> **Information**
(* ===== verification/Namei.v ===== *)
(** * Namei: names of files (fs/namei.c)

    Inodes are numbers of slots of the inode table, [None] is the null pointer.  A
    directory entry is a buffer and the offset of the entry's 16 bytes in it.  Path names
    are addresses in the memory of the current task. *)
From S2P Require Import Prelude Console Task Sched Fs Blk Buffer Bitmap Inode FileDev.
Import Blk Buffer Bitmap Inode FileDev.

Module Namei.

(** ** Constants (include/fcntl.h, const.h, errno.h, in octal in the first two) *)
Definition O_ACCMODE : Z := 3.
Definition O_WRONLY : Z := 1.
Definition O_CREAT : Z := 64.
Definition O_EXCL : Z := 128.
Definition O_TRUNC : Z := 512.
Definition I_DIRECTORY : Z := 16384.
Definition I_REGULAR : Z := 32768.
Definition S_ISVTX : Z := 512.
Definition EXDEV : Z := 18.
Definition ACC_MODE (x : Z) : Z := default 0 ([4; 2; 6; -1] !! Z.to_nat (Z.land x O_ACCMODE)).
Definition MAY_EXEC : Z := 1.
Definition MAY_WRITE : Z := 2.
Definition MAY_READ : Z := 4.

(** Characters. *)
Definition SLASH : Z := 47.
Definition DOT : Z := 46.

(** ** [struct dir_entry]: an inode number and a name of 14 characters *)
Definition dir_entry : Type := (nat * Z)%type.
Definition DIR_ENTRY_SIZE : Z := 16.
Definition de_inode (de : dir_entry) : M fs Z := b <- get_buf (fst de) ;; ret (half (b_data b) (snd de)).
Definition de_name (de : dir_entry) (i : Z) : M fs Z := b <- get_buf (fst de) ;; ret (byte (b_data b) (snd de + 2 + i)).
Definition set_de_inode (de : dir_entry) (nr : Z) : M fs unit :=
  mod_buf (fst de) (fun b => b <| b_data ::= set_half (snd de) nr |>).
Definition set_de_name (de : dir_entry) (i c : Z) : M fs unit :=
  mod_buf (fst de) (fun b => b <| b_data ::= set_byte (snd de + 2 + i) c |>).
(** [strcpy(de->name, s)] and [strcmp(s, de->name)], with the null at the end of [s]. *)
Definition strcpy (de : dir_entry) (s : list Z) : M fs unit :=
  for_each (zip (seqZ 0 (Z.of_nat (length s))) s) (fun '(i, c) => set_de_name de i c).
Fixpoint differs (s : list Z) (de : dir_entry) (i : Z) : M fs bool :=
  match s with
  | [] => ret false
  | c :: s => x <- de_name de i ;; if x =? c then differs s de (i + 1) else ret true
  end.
---
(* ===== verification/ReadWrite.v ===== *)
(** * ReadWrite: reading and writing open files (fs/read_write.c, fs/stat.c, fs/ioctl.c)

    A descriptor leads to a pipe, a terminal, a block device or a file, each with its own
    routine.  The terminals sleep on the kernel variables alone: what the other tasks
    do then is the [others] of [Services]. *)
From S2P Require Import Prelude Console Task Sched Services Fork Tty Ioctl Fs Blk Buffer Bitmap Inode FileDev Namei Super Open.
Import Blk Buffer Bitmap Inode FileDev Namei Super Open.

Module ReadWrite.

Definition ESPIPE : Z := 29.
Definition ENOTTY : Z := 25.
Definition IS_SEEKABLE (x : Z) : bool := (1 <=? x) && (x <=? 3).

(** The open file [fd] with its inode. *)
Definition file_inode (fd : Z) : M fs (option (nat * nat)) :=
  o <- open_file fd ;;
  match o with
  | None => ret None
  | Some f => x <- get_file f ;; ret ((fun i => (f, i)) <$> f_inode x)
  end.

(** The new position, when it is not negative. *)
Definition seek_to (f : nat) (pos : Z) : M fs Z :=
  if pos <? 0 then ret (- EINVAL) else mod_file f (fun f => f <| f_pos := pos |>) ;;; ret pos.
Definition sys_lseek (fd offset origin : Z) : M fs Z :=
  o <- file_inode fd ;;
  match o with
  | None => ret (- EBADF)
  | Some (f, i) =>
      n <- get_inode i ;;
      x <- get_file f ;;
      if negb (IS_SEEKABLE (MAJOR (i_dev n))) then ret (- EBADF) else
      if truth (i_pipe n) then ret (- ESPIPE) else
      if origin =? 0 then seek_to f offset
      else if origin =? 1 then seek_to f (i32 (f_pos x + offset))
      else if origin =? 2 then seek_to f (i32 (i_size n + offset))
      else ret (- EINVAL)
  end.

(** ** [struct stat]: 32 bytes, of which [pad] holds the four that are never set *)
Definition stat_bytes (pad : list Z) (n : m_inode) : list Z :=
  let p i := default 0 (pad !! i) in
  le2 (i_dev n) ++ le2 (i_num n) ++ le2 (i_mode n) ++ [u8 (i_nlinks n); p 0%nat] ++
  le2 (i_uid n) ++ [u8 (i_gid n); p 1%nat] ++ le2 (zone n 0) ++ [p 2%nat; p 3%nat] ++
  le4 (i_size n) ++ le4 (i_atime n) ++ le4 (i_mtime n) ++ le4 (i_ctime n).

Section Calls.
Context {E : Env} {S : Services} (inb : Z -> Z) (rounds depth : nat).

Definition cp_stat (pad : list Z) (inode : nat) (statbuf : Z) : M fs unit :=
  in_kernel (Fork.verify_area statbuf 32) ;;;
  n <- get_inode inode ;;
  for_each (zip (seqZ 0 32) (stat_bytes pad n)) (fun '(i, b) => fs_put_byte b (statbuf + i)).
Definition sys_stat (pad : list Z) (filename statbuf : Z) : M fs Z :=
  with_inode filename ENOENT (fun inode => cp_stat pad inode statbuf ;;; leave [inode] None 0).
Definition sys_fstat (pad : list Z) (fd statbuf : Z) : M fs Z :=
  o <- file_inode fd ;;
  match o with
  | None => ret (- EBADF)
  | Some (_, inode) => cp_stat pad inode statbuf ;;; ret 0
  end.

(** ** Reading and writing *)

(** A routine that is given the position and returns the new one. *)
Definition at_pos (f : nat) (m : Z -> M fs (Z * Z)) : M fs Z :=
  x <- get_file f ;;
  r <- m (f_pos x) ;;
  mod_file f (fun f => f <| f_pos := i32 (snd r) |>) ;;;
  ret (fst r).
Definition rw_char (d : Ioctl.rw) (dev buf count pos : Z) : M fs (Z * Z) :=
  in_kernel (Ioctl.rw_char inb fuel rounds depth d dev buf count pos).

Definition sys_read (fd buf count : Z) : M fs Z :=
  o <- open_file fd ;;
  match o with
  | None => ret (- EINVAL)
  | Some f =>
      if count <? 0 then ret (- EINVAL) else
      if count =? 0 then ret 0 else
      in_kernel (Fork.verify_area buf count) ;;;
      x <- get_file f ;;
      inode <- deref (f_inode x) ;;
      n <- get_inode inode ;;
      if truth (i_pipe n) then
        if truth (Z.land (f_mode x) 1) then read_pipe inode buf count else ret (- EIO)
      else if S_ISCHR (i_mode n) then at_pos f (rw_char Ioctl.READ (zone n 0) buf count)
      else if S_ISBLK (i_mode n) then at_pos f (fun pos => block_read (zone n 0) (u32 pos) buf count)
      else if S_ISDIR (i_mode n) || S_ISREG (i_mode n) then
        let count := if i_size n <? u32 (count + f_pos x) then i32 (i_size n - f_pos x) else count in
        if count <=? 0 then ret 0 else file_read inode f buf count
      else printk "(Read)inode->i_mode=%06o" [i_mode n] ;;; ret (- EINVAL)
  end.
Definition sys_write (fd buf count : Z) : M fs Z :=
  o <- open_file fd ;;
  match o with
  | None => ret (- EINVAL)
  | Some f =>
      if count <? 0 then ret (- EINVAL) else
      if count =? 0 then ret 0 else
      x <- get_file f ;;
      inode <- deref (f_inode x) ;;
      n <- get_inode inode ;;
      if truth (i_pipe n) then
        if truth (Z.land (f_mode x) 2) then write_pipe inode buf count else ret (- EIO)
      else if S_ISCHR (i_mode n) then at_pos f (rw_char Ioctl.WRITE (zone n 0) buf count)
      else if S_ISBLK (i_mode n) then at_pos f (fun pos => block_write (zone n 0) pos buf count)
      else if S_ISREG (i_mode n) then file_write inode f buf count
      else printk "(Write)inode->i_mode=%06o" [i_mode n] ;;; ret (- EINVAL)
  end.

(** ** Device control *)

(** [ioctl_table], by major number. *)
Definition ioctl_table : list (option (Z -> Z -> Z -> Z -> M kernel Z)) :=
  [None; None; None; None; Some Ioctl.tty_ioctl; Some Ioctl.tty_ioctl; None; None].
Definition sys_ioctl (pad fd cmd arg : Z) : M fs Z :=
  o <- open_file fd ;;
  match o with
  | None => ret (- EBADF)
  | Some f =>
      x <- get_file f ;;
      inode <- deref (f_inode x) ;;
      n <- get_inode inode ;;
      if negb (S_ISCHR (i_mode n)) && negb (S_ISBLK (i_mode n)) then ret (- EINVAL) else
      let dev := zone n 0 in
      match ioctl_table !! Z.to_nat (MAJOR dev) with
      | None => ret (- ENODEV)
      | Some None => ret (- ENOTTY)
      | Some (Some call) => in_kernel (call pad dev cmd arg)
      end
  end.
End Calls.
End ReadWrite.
...
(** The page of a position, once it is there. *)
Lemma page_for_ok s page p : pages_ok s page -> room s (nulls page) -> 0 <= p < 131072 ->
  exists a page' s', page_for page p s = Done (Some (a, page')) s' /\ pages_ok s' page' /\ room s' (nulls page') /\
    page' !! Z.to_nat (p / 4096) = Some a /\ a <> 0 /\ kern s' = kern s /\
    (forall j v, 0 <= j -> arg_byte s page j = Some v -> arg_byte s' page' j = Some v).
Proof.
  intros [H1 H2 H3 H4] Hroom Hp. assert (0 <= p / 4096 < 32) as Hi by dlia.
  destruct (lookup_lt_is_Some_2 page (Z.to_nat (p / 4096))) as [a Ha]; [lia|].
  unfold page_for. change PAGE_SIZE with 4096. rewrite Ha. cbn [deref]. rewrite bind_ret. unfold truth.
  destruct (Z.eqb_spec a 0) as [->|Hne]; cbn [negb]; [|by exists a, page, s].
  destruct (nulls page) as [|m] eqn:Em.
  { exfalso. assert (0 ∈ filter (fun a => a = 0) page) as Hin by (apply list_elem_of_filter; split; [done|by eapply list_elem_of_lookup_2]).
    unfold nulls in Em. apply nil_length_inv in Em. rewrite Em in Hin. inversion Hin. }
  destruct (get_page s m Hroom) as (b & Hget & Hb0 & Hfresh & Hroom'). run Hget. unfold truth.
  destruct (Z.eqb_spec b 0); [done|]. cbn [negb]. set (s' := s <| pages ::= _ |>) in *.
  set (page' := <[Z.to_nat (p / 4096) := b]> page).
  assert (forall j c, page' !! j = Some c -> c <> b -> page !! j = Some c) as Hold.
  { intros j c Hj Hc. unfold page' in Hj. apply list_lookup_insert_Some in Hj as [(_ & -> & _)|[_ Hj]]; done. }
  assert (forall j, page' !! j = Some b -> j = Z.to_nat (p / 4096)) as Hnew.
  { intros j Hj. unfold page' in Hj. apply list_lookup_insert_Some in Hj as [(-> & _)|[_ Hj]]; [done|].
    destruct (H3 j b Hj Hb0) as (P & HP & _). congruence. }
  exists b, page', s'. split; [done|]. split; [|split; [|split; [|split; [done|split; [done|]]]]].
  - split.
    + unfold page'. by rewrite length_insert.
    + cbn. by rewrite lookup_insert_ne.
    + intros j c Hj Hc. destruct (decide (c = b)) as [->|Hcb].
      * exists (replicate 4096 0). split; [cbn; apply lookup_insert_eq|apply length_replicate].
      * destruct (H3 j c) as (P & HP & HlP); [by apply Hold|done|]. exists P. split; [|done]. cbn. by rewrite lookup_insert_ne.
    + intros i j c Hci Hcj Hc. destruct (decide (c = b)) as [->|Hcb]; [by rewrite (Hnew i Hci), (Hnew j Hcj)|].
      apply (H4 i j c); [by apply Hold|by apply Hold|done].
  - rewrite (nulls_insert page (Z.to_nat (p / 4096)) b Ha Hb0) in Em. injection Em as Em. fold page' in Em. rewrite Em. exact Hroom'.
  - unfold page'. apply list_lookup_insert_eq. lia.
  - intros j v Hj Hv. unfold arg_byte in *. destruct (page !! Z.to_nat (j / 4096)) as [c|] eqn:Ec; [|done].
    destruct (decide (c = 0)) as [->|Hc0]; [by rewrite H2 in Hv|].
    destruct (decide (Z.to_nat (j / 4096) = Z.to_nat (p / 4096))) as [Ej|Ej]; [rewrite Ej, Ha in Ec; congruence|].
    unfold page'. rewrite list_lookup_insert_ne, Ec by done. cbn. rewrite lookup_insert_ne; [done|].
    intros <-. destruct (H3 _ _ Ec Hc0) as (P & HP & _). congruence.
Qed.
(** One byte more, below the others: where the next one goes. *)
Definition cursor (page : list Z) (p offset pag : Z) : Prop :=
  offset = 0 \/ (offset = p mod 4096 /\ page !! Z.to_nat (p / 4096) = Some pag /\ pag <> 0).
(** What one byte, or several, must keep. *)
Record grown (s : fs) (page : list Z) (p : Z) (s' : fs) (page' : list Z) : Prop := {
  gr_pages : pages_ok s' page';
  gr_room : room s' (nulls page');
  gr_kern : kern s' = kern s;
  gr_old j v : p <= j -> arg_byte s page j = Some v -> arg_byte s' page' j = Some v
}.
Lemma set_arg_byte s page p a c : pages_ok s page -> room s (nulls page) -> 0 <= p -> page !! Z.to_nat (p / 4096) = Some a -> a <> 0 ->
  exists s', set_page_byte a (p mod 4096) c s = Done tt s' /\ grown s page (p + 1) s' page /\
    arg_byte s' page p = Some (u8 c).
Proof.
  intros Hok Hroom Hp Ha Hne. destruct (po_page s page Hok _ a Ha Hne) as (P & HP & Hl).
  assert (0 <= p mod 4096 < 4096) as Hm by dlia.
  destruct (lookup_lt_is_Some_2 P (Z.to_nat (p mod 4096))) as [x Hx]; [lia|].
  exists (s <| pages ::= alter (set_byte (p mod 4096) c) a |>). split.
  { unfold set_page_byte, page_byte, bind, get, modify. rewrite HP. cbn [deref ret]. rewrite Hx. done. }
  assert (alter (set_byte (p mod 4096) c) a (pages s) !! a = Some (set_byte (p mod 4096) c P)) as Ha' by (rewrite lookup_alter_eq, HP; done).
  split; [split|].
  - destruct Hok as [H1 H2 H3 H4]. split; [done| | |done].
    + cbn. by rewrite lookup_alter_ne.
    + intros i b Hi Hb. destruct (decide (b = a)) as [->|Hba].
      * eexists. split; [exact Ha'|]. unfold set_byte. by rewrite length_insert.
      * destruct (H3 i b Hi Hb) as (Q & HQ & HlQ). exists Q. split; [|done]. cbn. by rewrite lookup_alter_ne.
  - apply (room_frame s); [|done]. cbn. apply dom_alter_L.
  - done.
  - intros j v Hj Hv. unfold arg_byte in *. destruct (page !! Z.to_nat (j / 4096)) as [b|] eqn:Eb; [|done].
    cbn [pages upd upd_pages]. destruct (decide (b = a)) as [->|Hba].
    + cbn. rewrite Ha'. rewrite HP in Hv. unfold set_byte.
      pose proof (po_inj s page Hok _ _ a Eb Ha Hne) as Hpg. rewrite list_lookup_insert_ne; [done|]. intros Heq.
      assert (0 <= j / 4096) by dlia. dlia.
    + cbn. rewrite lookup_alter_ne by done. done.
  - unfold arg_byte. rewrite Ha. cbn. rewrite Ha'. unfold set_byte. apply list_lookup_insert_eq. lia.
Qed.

> **Problem to solve**
Whatever else the listing above holds, retype exactly only the lines from the one containing "From S2P Require Import Prelude Console Task Sched Services" to the one containing "depth : nat).", both ends kept.

> **Task answer**
From S2P Require Import Prelude Console Task Sched Services Fork Tty Ioctl Fs Blk Buffer Bitmap Inode FileDev Namei Super Open.
Import Blk Buffer Bitmap Inode FileDev Namei Super Open.

Module ReadWrite.

Definition ESPIPE : Z := 29.
Definition ENOTTY : Z := 25.
Definition IS_SEEKABLE (x : Z) : bool := (1 <=? x) && (x <=? 3).

(** The open file [fd] with its inode. *)
Definition file_inode (fd : Z) : M fs (option (nat * nat)) :=
  o <- open_file fd ;;
  match o with
  | None => ret None
  | Some f => x <- get_file f ;; ret ((fun i => (f, i)) <$> f_inode x)
  end.

(** The new position, when it is not negative. *)
Definition seek_to (f : nat) (pos : Z) : M fs Z :=
  if pos <? 0 then ret (- EINVAL) else mod_file f (fun f => f <| f_pos := pos |>) ;;; ret pos.
Definition sys_lseek (fd offset origin : Z) : M fs Z :=
  o <- file_inode fd ;;
  match o with
  | None => ret (- EBADF)
  | Some (f, i) =>
      n <- get_inode i ;;
      x <- get_file f ;;
      if negb (IS_SEEKABLE (MAJOR (i_dev n))) then ret (- EBADF) else
      if truth (i_pipe n) then ret (- ESPIPE) else
      if origin =? 0 then seek_to f offset
      else if origin =? 1 then seek_to f (i32 (f_pos x + offset))
      else if origin =? 2 then seek_to f (i32 (i_size n + offset))
      else ret (- EINVAL)
  end.

(** ** [struct stat]: 32 bytes, of which [pad] holds the four that are never set *)
Definition stat_bytes (pad : list Z) (n : m_inode) : list Z :=
  let p i := default 0 (pad !! i) in
  le2 (i_dev n) ++ le2 (i_num n) ++ le2 (i_mode n) ++ [u8 (i_nlinks n); p 0%nat] ++
  le2 (i_uid n) ++ [u8 (i_gid n); p 1%nat] ++ le2 (zone n 0) ++ [p 2%nat; p 3%nat] ++
  le4 (i_size n) ++ le4 (i_atime n) ++ le4 (i_mtime n) ++ le4 (i_ctime n).

Section Calls.
Context {E : Env} {S : Services} (inb : Z -> Z) (rounds depth : nat).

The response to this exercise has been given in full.